Ken Follett tells the story of how this historical fiction classic was written on his website. In a nutshell, The Pillars of the Earth was the result of his pursuit of a passion for medieval architecture that awakened when he first visited Peterborough Cathedral. Immediately after it was published it did moderately well, occupying the number one bestseller spot in the UK for a week, but it was not the runaway hit that ‘The Eye of the Needle’ had been, and at first there was nothing to indicate that it would become a kind of sleeper-hit. He now says that it is his most popular book, and that the majority of people who write to him ask him about Pillars. He puts its perennial popularity down to the fact that he followed his gut instinct, and readers rewarded him word-of-mouth recommendations.
It is clear that nothing other than passion can drive you to write an epic spanning the civil war years of the 1100s, and Follett had to overcome the misgivings of many of his colleagues and go far outside his comfort zone to write this novel, but it was worth it. Those times were so different from ours (I noticed particularly how difficult and expensive it was for the monks to obtain books before the printing press!), but Follett writes so vividly that he brings a period that could be remote so close that we can see and smell it. Rather than giving in to the temptation of making it a kind of potted textbook full of dates, the events of the period are filtered through the effects that they have on the lives of the characters.
It is plain that life was very political then, as now, and you were dominated by the alliances that were often made and broken for you during the course of your life. Livelihoods could be won and lost at a word from the king (and it could be even more complicated when they were contradicted by another monarch that the first king was fighting at the time).

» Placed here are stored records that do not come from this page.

(** What holds of a frame in every reachable configuration. *)
Definition frame_ok (h : gmap nat CancellationManager) (trace : list Event)
    (f : Frame) : Prop :=
  match f with
  | InStartCancel this running todo cancelled_notification =>
      ∃ m cbs, h !! this = Some m ∧ manager_state m = Cancelling ∧
               cancelled_notification = bool_decide (is_Some (state_ m)) ∧
               passes_started this trace = [cbs] ∧
               invoked this trace = returned this trace ++ option_list running ∧
               invoked this trace ++ todo = map_to_list cbs ∧
               (cancelled_notification = false → cbs = ∅)
  | AtNotify this =>
      ∃ m, h !! this = Some m ∧ manager_state m = Cancelled ∧ is_Some (state_ m)
  | _ => True
  end.

(** What holds of a manager in every reachable configuration. *)
Record manager_ok (frames : list Frame) (trace : list Event)
    (this : addr) (m : CancellationManager) : Prop := {
  ok_flags : is_cancelling_ m = true → is_cancelled_ m = false;
  ok_in_flight :
    in_flight this frames = if decide (manager_state m = Cancelling) then 1 else 0;
  ok_notified : notified m = true → manager_state m = Cancelled;
  ok_drained : manager_state m ≠ Idle → registry m = ∅;
  ok_idle : manager_state m = Idle → passes_started this trace = [];
  ok_invoked :
    match passes_started this trace with
    | [] => invoked this trace = [] ∧ returned this trace = []
    | [cbs] =>
        manager_state m = Cancelled →
        invoked this trace = map_to_list cbs ∧ returned this trace = map_to_list cbs
    | _ => False
    end;
  ok_sorted : StronglySorted Z.lt (tokens_issued this trace);
  ok_issued :
    Forall (λ token, (token < next_cancellation_token_ m)%Z)
      (tokens_issued this trace);
}.
(** * DependencyTreeRNN: the vocabulary and its word classes

    A shallow embedding of [DependencyTreeRNN++/Vocabulary.cpp]: the
    vocabulary vector with its two inverse maps, the frequency sort,
    the class file reader, the two class assignment strategies and
    the textual save / load of the vocabulary. *)

From Stdlib Require Import ZArith Lia PrimFloat Uint63 Ascii String.
From Stdlib Require Import Decimal DecimalString DecimalZ.
From stdpp Require Import gmap strings list fin_maps sorting.

#[local] Set Warnings "-clear-no-such-hyp".
Local Open Scope Z_scope.

(** ** Machine integers and the results of a call *)

Module Int.
(** [int] is a 32-bit two's complement integer. *)
Definition INT_MIN : Z := -2147483648.
Definition INT_MAX : Z := 2147483647.

Definition in_range (z : Z) : Prop := INT_MIN ≤ z ≤ INT_MAX.

(** Wrap-around of an arithmetic result to 32 bits. *)
Definition wrap (z : Z) : Z := (z + 2147483648) mod 4294967296 - 2147483648.

(** [(double) z] for an [int] z. *)
Definition to_double (z : Z) : float :=
  if z <? 0 then PrimFloat.opp (PrimFloat.of_uint63 (Uint63.of_Z (- z)))
  else PrimFloat.of_uint63 (Uint63.of_Z z).
End Int.

(** What a call does: it returns, it stops on a failed [assert], or it
    leaves what the language defines (an index outside a vector, a read
    of a variable that was never written, a vector resized to a negative
    size). *)
Inductive outcome (A : Type) : Type :=
  | Returns (a : A)
  | AssertionFailure
  | Undefined.
Arguments Returns {A} a.
Arguments AssertionFailure {A}.
Arguments Undefined {A}.

#[global] Instance outcome_ret : MRet outcome := λ A a, Returns a.
#[global] Instance outcome_bind : MBind outcome := λ A B k o,
  match o with
  | Returns a => k a
  | AssertionFailure => AssertionFailure
  | Undefined => Undefined
  end.

(** [v[i]] on a [std::vector] with an [int] index. *)
Definition vec_get {A} (l : list A) (i : Z) : option A :=
  if 0 <=? i then l !! Z.to_nat i else None.

Definition vec_size {A} (l : list A) : Z := Z.of_nat (length l).

(** ** The data model *)

(** Modelled from the spec: the declaration of [VocabWord] is in
    Vocabulary.h, which is not among the sources.  The fields are those
    that Vocabulary.cpp reads and writes (the entry of the spec: word,
    count, class index, probability). *)
Record VocabWord : Type := mkVocabWord {
  word : string;
  prob : float;
  cn : Z;
  classIndex : Z
}.

Definition set_cn (w : VocabWord) (c : Z) : VocabWord :=
  mkVocabWord (word w) (prob w) c (classIndex w).
Definition set_class (w : VocabWord) (c : Z) : VocabWord :=
  mkVocabWord (word w) (prob w) (cn w) c.
Definition set_prob (w : VocabWord) (p : float) : VocabWord :=
  mkVocabWord (word w) p (cn w) (classIndex w).
(** X16.  The hourly update never uses the stored token: it clears it and its
    first call is a full-range fetch.  When that fetch throws an error whose
    code is not 410, the update ends with [lastSyncToken] still [null]. *)
Theorem scheduled_update_is_full_range (st : State) :
  (forall fuel st',
     scheduled_update fuel env st = Some st' ->
     exists rest,
       trace st' = trace st ++ SetLastSyncToken JsNull
                            :: EventsList (full_range env st) :: rest)
  /\ (forall e fuel,
        events_list env (S (S (calls st))) (full_range env st) = inl e ->
        is_410 e = false ->
        scheduled_update (S fuel) env st
        = Some {| lastSyncToken := JsNull;
                  calls := S (S (S (calls st)));
                  trace := trace st ++ [SetLastSyncToken JsNull;
                                        EventsList (full_range env st);
                                        ConsoleError UPDATE_ERROR e] |}).
Proof.
  split.
  - intros fuel st' H. unfold scheduled_update in H.
    apply cycle_frame in H as (rest & R & _). exists rest.
    rewrite R. unfold run, set_lastSyncToken. cbn [fst trace].
    now rewrite <- app_assoc.
  - intros e fuel F N. unfold scheduled_update.
    rewrite updateCalendarEvents_S.
    rewrite (try_block_fetch_error env JsUndefined _ e) by exact F.
    rewrite N. unfold run, emit, set_lastSyncToken, fetch_failed.
    cbn [fst calls lastSyncToken trace]. now rewrite <- !app_assoc.
Qed.
(** X5: the requests of a chunked send must be waited for.  Whenever the
    six-argument [WriteAsync] returns, what it appended to the vector are
    requests that are all pending, whatever the transport has done with the
    bytes: the destructor of each stops with the "unfinished request"
    check.  Whenever a later [WaitComplete] on each of them returns, in
    whatever world the waits happen, each is complete and its destructor
    returns. *)
Theorem sends_are_pending_until_waited fuel this (data : list byte)
    dataSize blockSize destRank tag requests w issued w' :
  WriteAsync6 fuel this data dataSize blockSize destRank tag requests w
    = Returns (issued, w') ->
  exists appended,
    issued = requests ++ appended /\
    Forall (fun r => state_of r = Pending /\ destroy r = Stops VerifyFailed) appended /\
    forall w1 waited w2,
      WaitAll appended w1 = Returns (waited, w2) ->
      length waited = length appended /\
      Forall (fun r => state_of r = Complete /\ destroy r = Returns tt) waited.
Proof.
  unfold WriteAsync6. intros Hrun.
  apply WriteAsync_loop_appends in Hrun as [hs ->].
  exists (map TMpiRequest_of hs). split; [reflexivity|]. split.
  - apply Forall_fmap, Forall_true. intros h. split; reflexivity.
  - intros w1 waited w2. apply WaitAll_reaches_complete.
Qed.

Lemma sends_are_pending_until_waited_witness :
  let sender := mkManager 2 0 0 false in
  let receiver := mkManager 2 1 0 false in
  let data := [Byte.x01; Byte.x02; Byte.x03] in
  exists w' recvs w1 waited w2,
    WriteAsync6 2 sender data 3 2 1 7 [] (World0 zero_memory)
      = Returns ([TMpiRequest_of 0; TMpiRequest_of 1], w') /\
    Forall (fun r => state_of r = Pending /\ destroy r = Stops VerifyFailed)
      [TMpiRequest_of 0; TMpiRequest_of 1] /\
    ReadAsync6 2 receiver 100 3 2 0 7 [] w' = Returns (recvs, w1) /\
    WaitAll [TMpiRequest_of 0; TMpiRequest_of 1] w1 = Returns (waited, w2) /\
    length waited = 2%nat /\
    Forall (fun r => state_of r = Complete /\ destroy r = Returns tt) waited.
Proof.
  intros sender receiver data.
  destruct (WriteAsync6 2 sender data 3 2 1 7 [] (World0 zero_memory))
    as [[issued w']|f] eqn:Hsend; [|vm_compute in Hsend; discriminate].
  assert (Hissued : issued = [TMpiRequest_of 0; TMpiRequest_of 1]).
  { vm_compute in Hsend. injection Hsend as <- _. reflexivity. }
  subst issued.
  destruct (sends_are_pending_until_waited 2 sender data 3 2 1 7 []
              (World0 zero_memory) _ w' Hsend) as (appended & Heq & Hpending & Hwaited).
  cbn [app] in Heq. subst appended.
  destruct (ReadAsync6 2 receiver 100 3 2 0 7 [] w') as [[recvs w1]|f] eqn:Hrecv.
  2: { exfalso. revert Hrecv. injection Hsend as <-. vm_compute. discriminate. }
  destruct (WaitAll [TMpiRequest_of 0; TMpiRequest_of 1] w1) as [[waited w2]|f] eqn:Hwait.
  2: { exfalso. revert Hwait. revert Hrecv. injection Hsend as <-.
       vm_compute. intros [= <- <-]. vm_compute. discriminate. }
  destruct (Hwaited w1 waited w2 Hwait) as [Hlen Hall].
  exists w', recvs, w1, waited, w2.
  split; [reflexivity|]. split; [exact Hpending|]. split; [exact Hrecv|].
  split; [exact Hwait|]. split; [exact Hlen|exact Hall].
Defined.

End RequestVectors.
(** ** More on the chunked transport *)

Section ChunkedOrders.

The book follows a number of everyday heroes. Prior Phillip’s fortunes are most important, as the actions of the other characters are largely judged in the light of what they say about their loyalty to him. Prior Phillip is described as the kind of person who is loved through his actions rather than his words, and I had the same response to him. Phillip was orphaned at an early age, narrowly escaping death thanks to the intervention of a monk, and he rises up through the ranks of the church based on his enterprising spirit and keen sense of social and moral justice. He is not a paragon, however. He is like the CEO of a highly diverse business providing education, social welfare, housing and products like wool and cheese, and with all that pressure he couldn’t possibly be. CEOs rarely are. In the book he is often preachy, overly rigid, and over-ambitious, but because he fights tirelessly for good, we forgive him.
The drive to build Kingsbridge Cathedral and develop the town that grows around it becomes the main source of momentum in the novel. The community of supporters around Prior Phillip’s programme, including the other men of God, masons, merchants, knights, outlaws and dispossessed gentry all have their own stories, but they share a loathing of the same antagonists: William Hamleigh of Shiring and his partner in crime Bishop Waleran Bigod. The conflict between Kingsbridge and Shiring resembles a war of attrition and it encompasses nearly a decade. The novel analyses medieval morality through it, and we find the moral mazes that the characters get trapped in are not so different from our own. The problem of knowing when to compromise and when to hold fast to your principles is as old as time, but it is still very important to explore. The ending is incredible, and the writing packs an absolute knockout punch, I was holding my breath throughout it!
This book is so large at 1069 pages that if it hadn’t been for the deadline of a book group meeting, it may have sat on my shelves for a while. Ken Follett says that his biggest challenge was to find more and more things to say about the same cast of characters and maintain the narrative drive throughout the book’s length, but if he was flagging as a writer, I couldn’t tell as a reader. In fact, there is quite a lot of sex and sometimes shocking violence (for a novel about monks) but I never felt it was gratuitous, and to a degree it reflects the way life was back then. The violence is never excused, although the motivations of the perpetrators are always made clear.
I was sometimes aware of some irritatingly clever plot devices that Follett used to try and make this huge and complex story a little bit easier to tell – the one I remember in particular is where Prior Phillip is conveniently placed at the top of Lincoln Cathedral for a big battle between the two claimants to the throne, and can therefore handily give us a birds eye view of the soldiers’ manoeuvrings. In all honesty though, given the scale and scope of this extraordinary novel, this is a pretty trivial criticism.
If you could be put off by the presence of a lot of religious characters, don’t be. Follett shows that there are good and bad elements in every person and category of people, and the clergy are no different. He also shows the spiritual growth and decay of various characters convincingly. All in all, it is a gripping tale which draws you into a different world, and for me the plot never plods. I have no hesitation in giving it four and a half bites.